Такие люди, как Анна, не умеют врать…

Игорь Рискин

Я встретился с Анной лишь раз. В 2002 году. В Грозном, где открывали только что построенный Дом правительства (через несколько месяцев после этого торжественного открытия его взорвали смертники, врезавшиеся в здание на «КамАЗе» и «УАЗике». Погиб 71 человек, 270 получили ранения). Мы оказались рядом в вестибюле, куда журналистов запустили обычным «табуном», чтобы они своими глазами увидели все строительные достижения. Я Анну, разумеется, сразу узнал – она в ту пору была уже очень известна. Но заговорить и не помышлял. Внезапно она обратилась ко мне сама, заметив у меня в руках микрофон с логотипом большой российской телекомпании: «Вы с телевидения?» Я едва успел это подтвердить, как Анна буквально обрушила на меня целый монолог: «Слушайте, вам надо обязательно поехать в Грозненский дом престарелых! Там живет маленькая девочка. Три года. Она русская. Родителей у нее убили. Мать застрелили на улице.
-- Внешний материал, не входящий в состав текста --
(** * Image-Compression: the [ImageCompressor] component

    A shallow embedding of [ImageCompressor] (a React component): the resize
    computation of [compressImage], the size estimate of its result, the
    reduction percentage of the summary, the download action, and the
    event-driven behaviour of [handleFileChange].

    Numbers.  The dimensions of an image, the size of a file and the length of
    a string are integers, modelled in [Z].  The source computes in binary64.
    In the resize computation and in the size estimate the quotient that
    [Math.round] rounds is taken as the exact rational in [Q]:
    [Math_round_div_margin] gives the margin by which the rounding of a
    quotient of two dimensions is the same in binary64, and a quotient by 4
    is exact there.  The reduction shown goes through three operations, and
    is modelled with the numbers of [Js]: each operation returns the binary64
    number nearest to its exact result, or a non-finite value. *)

From Stdlib Require Import ZArith QArith Qround Qabs Qpower String List Lia Lqa Bool.
From Stdlib Require Import Strings.Byte Relations.
From Stdlib Require Import DecimalString DecimalZ.
From Stdlib Require SpecFloat.
Import ListNotations.

Local Open Scope Z_scope.

(** ** JavaScript numbers *)

Module Js.

(** [Math.round]: the nearest integer, a tie going towards +infinity. *)
Definition Math_round (x : Q) : Z := Qfloor (x + (1 # 2))%Q.

(** A number: finite, or one of the three non-finite values.  A finite
    number is the rational it stands for; negative zero is not told from
    zero. *)
Inductive jsnum : Type :=
| Fin (q : Q)
| PosInf
| NegInf
| NaN.


(** An integer that a number holds exactly (a size, a length, a literal). *)
Definition of_Z (z : Z) : jsnum := Fin (inject_Z z).

(** The sign of a rational: [Lt], [Eq] or [Gt] against zero. *)
Definition Qsign (q : Q) : comparison := (q ?= 0)%Q.

(** *** Rounding to binary64 *)

(** For [x > 0], the exponent [e] with [2^e <= x < 2^(e+1)]. *)
Definition ilog2 (x : Q) : Z :=
  let e0 := Z.log2 (Qnum x) - Z.log2 (Z.pos (Qden x)) in
  if Qle_bool (2 ^ e0) x then e0 else e0 - 1.

(** The nearest integer, a tie going to the even one. *)
Definition rne (x : Q) : Z :=
  let f := Qfloor x in
  match (x - inject_Z f ?= 1 # 2)%Q with
  | Lt => f
  | Gt => f + 1
  | Eq => if Z.even f then f else f + 1
  end.

(** The binary64 number nearest to [x], a tie going to the even mantissa:
    53 bits of mantissa at the exponent of [x], the exponent not below
    -1022 (where the subnormal numbers start), and an infinity from
    [2^1024] on.  This is how IEEE 754 defines the result of an operation
    from its exact result. *)
Definition fl (x : Q) : jsnum :=
  let a := Qabs x in
  let e := Z.max (ilog2 a) (-1022) in
  let u := (2 ^ (e - 52))%Q in
  let y := (inject_Z (rne (a / u)) * u)%Q in
  if Qle_bool (2 ^ 1024) y
  then (if Qle_bool 0 x then PosInf else NegInf)
  else Fin (Qred (if Qle_bool 0 x then y else - y)).

(** [2^-53], the relative error of one operation at most, and [2^-1075],
    its absolute error among the subnormal numbers. *)
Definition epsilon : Q := 1 # 9007199254740992.
Definition tiny : Q := 2 ^ (-1075).

(** *** The operations *)

(** [x / y], for a divisor that is not negative zero (every divisor of the
    component is a size or a dimension). *)
Definition div (x y : jsnum) : jsnum :=
  match x, y with
  | NaN, _ | _, NaN => NaN
  | Fin a, Fin b =>
      match Qsign b with
      | Eq => match Qsign a with Eq => NaN | Gt => PosInf | Lt => NegInf end
      | _ => fl (a / b)
      end
  | Fin _, (PosInf | NegInf) => Fin 0
  | (PosInf | NegInf), (PosInf | NegInf) => NaN
  | PosInf, Fin b => match Qsign b with Lt => NegInf | _ => PosInf end
  | NegInf, Fin b => match Qsign b with Lt => PosInf | _ => NegInf end
  end.
(* ===== verification/_CoqProject ===== *)
-Q . S2P
Prelude.v
RvIsa.v
RvOp.v
RvDecodeBase.v
RvDecodeFp.v
RvDecodeVendor.v
RvCompressed.v
RvMemory.v
RvDecode.v
RvDecodeWf.v
RvGating.v
RvEncode.v
RvRvc.v
RvAlu.v
RvCrypto.v
RvFloat.v
RvHostFloat.v
RvFloatOps.v
RvTwoSum.v
RvRound.v
RvFloatSpec.v
RvFloatAdd.v
RvFloatWf.v
RvHostSpec.v
RvHostAdd.v
RvHostConv.v
RvState.v
RvHart.v
RvCsr.v
RvAluOps.v
RvAluSpec.v
RvExec.v
RvFp.v
RvFpSpec.v
RvFpIeee.v
RvVec.v
RvVecCheck.v
RvVecValid.v
RvVecMem.v
RvVecExec.v
RvVecLanes.v
RvVecArith.v
RvStep.v
RvFrame.v
RvHartSafe.v
RvVecSafe.v
RvStepSafe.v
RvExecSpec.v
RvVecSpec.v
RvVecMemSpec.v
RvFpExec.v
RvTrapSpec.v
RvCsrSpec.v
RvAtomicSpec.v
RvRunSpec.v
RvPrecise.v
RvBitSpec.v
RvCryptoSpec.v
DevBus.v
DevPic.v
DevBusSpec.v
DevPicSpec.v
DevPicCascade.v
DevIoApic.v
DevIoApicSpec.v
Представляете, живет рядом со старыми и сумасшедшими! Совершенно нормальная маленькая девочка! (Анна, конечно, назвала имя малышки. Я, спустя восемь лет, не могу его вспомнить. Почему-то уверен, что Политковская мгновенно назвала бы его и сейчас. – И.Р.). Вам надо снять о ней сюжет! Может, найдется кто-нибудь в России и заберет ее к себе. Это же ненормально! Чудовищно! Маленький ребенок в доме престарелых!..»

Анна говорила с такой страстной убежденностью, что уже через две минуты мне было просто стыдно, что я нахожусь на съемке в Доме правительства, а не в доме престарелых, где живет маленькая брошенная девочка. Еще через минуту общения с Политковской у меня не было никаких сомнений в том, что мы снимем этот репортаж любой ценой, и необходимость присутствовать на помпезной официальной церемонии уже раздражала.
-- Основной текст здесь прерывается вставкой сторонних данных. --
(* ===== verification/Prelude.v ===== *)
(** * Verification of the rax RISC-V core and interrupt controllers

    rax emulates several instruction sets and the machines around them.  This
    development models its RISC-V core (the directory src/isa/riscv of the crate):
    the decoder, the hart with its registers, CSRs, traps and interrupts, and the
    interpreter that fetches, decodes and executes instructions on a guest memory.
    It also models the buses that connect devices to a machine (src/devices/bus.rs)
    and the interrupt controllers of the PC behind them (pic.rs and ioapic.rs).

    ** The program and its model

    A hart ([RiscVCpu], cpu.rs) owns its registers, its CSRs and a memory behind
    the trait [Memory] (memory.rs).  [step] (cpu/execution.rs) first takes a
    pending machine interrupt; otherwise it fetches at [pc] with [decode_at]
    (decode.rs), which reads one or two 16-bit parcels and hands them to the
    compressed or the 32-bit decoder, and runs [execute] (cpu.rs) on the result.
    A trap is delivered to machine mode; any other outcome is accounted in the
    counters.  [run] repeats [step] within a budget.

    - RvIsa: mod.rs, the register width [Xlen] and the extension set [Isa].
    - RvOp: the operation enumeration [Op], the record [Insn] and the fields and
      immediates of the 32-bit formats (decode.rs).
    - RvDecodeBase, RvDecodeFp, RvDecodeVendor, RvDecode: the opcode groups of
      decode.rs and decode/op_imm.rs and the entry points [decode],
      [decode_compressed] and [decode_at].
    - RvCompressed: compressed.rs.
    - RvMemory: memory.rs; the trait is the class [Memory], what its clients rely
      on is the class [MemoryLaws], and [FlatMemory] is an instance of both.
    - RvState: the hart record, its constructor, [reset] and the accessors.
    - RvAlu, RvAluOps, RvCrypto: the arithmetic helpers of cpu.rs, the
      register-writing arms of [execute] and crypto.rs.
    - RvCsr: csr.rs, cpu/csr_ops.rs, trap delivery and interrupt selection.
    - RvExec: the methods that access memory or the vector configuration: loads,
      stores, atomics, the T-Head accesses, Zcmp, Zcmt and [set_vtype].
    - RvFloat, RvHostFloat, RvFloatOps: float.rs.  RvFloat is its arithmetic on
      integer significands.  RvHostFloat is the model of the language's [f32] and
      [f64] behind the trait [Sf], on bit patterns; RvFloatOps holds the routines
      generic in that trait and the half-precision helpers.
    - RvFp: [exec_fp] (cpu.rs) and the evaluator [eval_scalar_fp] (float.rs).
    - RvVec: the elements of the vector register file and the element arithmetic
      of cpu.rs.  RvVecCheck: cpu/vector_validation.rs.  RvVecMem:
      cpu/vector_memory.rs.  RvVecExec: the arms of [exec_vector] (cpu.rs), one
      definition each, and cpu/vector_conversion.rs.
    - RvStep: [execute], [step] and [run].

    The devices are independent of the hart.  A bus (DevBus: bus.rs) holds ranges and
    handles of devices; the state of the devices is a store that the handles share, so
    that one device behind several ranges is one state.  The traits [IoDevice] and
    [MmioDevice] are classes over a handle type and a store type.

    - DevPic: pic.rs, one 8259A controller, the cascaded pair [DualPic] and its ports
      as an instance of [IoDevice].
    - DevIoApic: ioapic.rs, an instance of [MmioDevice].

    Rust integers are elements of Z at their width: this file defines the casts
    ([as_u], [as_i]) and the wrapping operations, and [fits w v] says that [v] is
    an unsigned value of width [w].  Arithmetic the source leaves unchecked has
    the wrap-around of the release profile.  A fallible method is a state
    transformer [exec S E A] with the outcomes [Ok], [Err] and [Panic]; [Panic]
    stands for [unreachable!()], a failed [expect] or an index out of bounds.
    Record fields of the hart are updated by the functions [set_c_*].  A float is
    its bit pattern; the exception flags a routine of float.rs accumulates are its
    last argument and the second component of its result.

    ** What is proved

    - Decoding: operand fields in range and taken from the parcels in memory
      (RvDecodeWf); only operations of enabled extensions, but for the two families
      the decoder accepts against its documentation (RvGating); and inversion of
      independent encoders of the 32-bit formats of I, M, A, Zba, Zbb, Zbc, Zbs,
      Zicond and the floating-point loads and stores (RvEncode) and of the
      compressed tables (RvRvc).
    - Safety: RvHart states the hart invariant [hart_ok] and the proof rules of
      the judgement [safe]; RvHartSafe, RvVecSafe and RvStepSafe show that every
      instruction, whatever its extension, keeps it and cannot panic, and that a
      run from reset is safe in every configuration.
    - Effects: RvAluSpec gives the values of the ISA manual and proves the ALU
      equal to them; RvExecSpec, RvAtomicSpec and RvCsrSpec describe the whole
      effect of the instructions on the hart, error branches included.  RvFrame
      carries what never changes.
    - Floating point: RvRound defines correct rounding over the real numbers and
      proves [round_pack] correct; RvFloatSpec and RvFloatAdd carry it to the
      software operations.  RvTwoSum proves the 2Sum residual exact for any
      rounding to nearest; with it RvHostSpec, RvHostAdd and RvHostConv prove the
      operations that use the host's floats.  RvFloatWf shows that every result is
      a pattern of its format.  RvFpSpec, RvFpIeee and RvFpExec state all of this
      of the instructions, compare them with [eval_scalar_fp], and give single inputs
      that show the exceptions in the statements are needed.
    - Vectors: RvVecValid turns an accepting run of the validation into facts about
      the register groups; RvVecLanes treats the register file as lanes and shows
      when a loop that works in place reads every source before it is overwritten;
      RvVecArith gives the lane values of the ISA manual and RvVecSpec the effect
      of the integer instructions.  RvVecMemSpec does the same for the unit-stride,
      strided and fault-only-first accesses, with their faults, restarts and round
      trip.  These theorems exclude encodings that are reserved and that the engine
      executes all the same: a masked destination [v0], groups past the register file
      and misaligned shift amounts.  The other vector instructions are covered by the
      safety theorems.
    - Traps: entry, return and interrupt selection (RvTrapSpec), and precision of
      traps with the exceptions the code has (RvPrecise).
    - Running: counters and composition of [run] (RvRunSpec).
    - Bit manipulation and cryptography against their mathematical definitions
      and inverses (RvBitSpec, RvCryptoSpec).
    - Devices: routing by address alone (DevBusSpec); the selection, nesting and
      delivery of interrupts in every state the pair can reach outside special fully
      nested mode, which the code stores and ignores (DevPicSpec); its
      initialization over the bus and the traffic under which the cascade loses the
      slave (DevPicCascade); the redirection table of the I/O APIC over a bus that
      splits words into bytes, and the deliveries it queues (DevIoApicSpec).

    ** Bounds

    [run] takes its budget as a natural number, so it and every loop of the model
    is structurally recursive: the loops of the source have constant bounds (64
    bits, 16 nibbles, 13 stack slots) or range over the elements of a vector, which
    the model keeps.  There are two exceptions.  The digit loop of [isqrt_u128] runs
    until its bit is zero: it is given 64 iterations, and [isqrt_terminates] shows
    that they suffice.  [Emul::new] halves a fraction of 8-bit numbers while both are
    even: [Emul.reduce] is given 8 halvings, and [reduce_done] shows that they
    suffice unless both are zero, which no caller passes.

    ** What is not modelled

    The JIT path of the hart and the SMIR compiler emit host machine code, whose
    semantics is not in the crate.  The disassembler prints text and has no effect on
    a hart.  The other instruction sets (ARM, Hexagon, x86-64) are separate engines
    that share no code with the RISC-V core.  The remaining devices, the machines and
    the virtual-machine layer are left out: most of them read host time, files or
    terminals, and the parts above use none of them.  The PCI host bridge, to which
    the I/O bus turns for ports no device claims, is an argument of the bus (the class
    [PciBridge]).  A lock of a shared device succeeds: it fails only after its holder
    panicked. *)

From stdpp Require Export prelude list numbers gmap.
From Stdlib Require Export ZArith Lia Btauto.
Потом журналистов начали «организованно выводить» из Дома правительства, и мы с Анной потерялись. Но еще перед этим я успел ей пообещать, что мы снимем эту историю. Дом престарелых (для Чечни это, кстати, довольно условное название. На Кавказе, где чтут старших, отдать престарелого родственника на государственное попечение – позор) находился в грозненском районе Катаяма. Районе, пользовавшемся очень дурной славой. Напоминаю, на дворе стоял 2002 год. Для того, чтобы поехать туда, я обратился за помощью к знакомым контрактникам из Заводского района Грозного. Они дали БТР и полный солдат грузовик сопровождения для поездки в Катаяму. Анна часто ездила вообще одна.

Мы нашли этот дом и действительно увидели веселую и озорную девочку, которая сидела рядом и как-то пыталась общаться со слабоумными. Директор заведения без всякого удовольствия встретила нашу съемочную группу и солдат, занявших позиции вокруг территории, но услышав, что мы «от Политковской» тут же смягчилась и рассказала страшную историю малышки, тоже высказав надежду, что ее кто-нибудь сможет забрать. Этот сюжет вышел в эфир. Имя Политковской я не называл, хотя и стоило бы. Но источники информации раскрывать не принято.

Потом, вернувшись в Москву, я видел в редакции письма, в которых люди из разных российских городов выражали желание немедленно удочерить ребенка и забрать его к себе. В Чечню я потом не ездил, а с Анной больше никогда не встречался. И как сложилась судьба девочки, не знаю. А вот Политковская наверняка знала и продолжала делать все, чтобы помочь. Не сомневаюсь.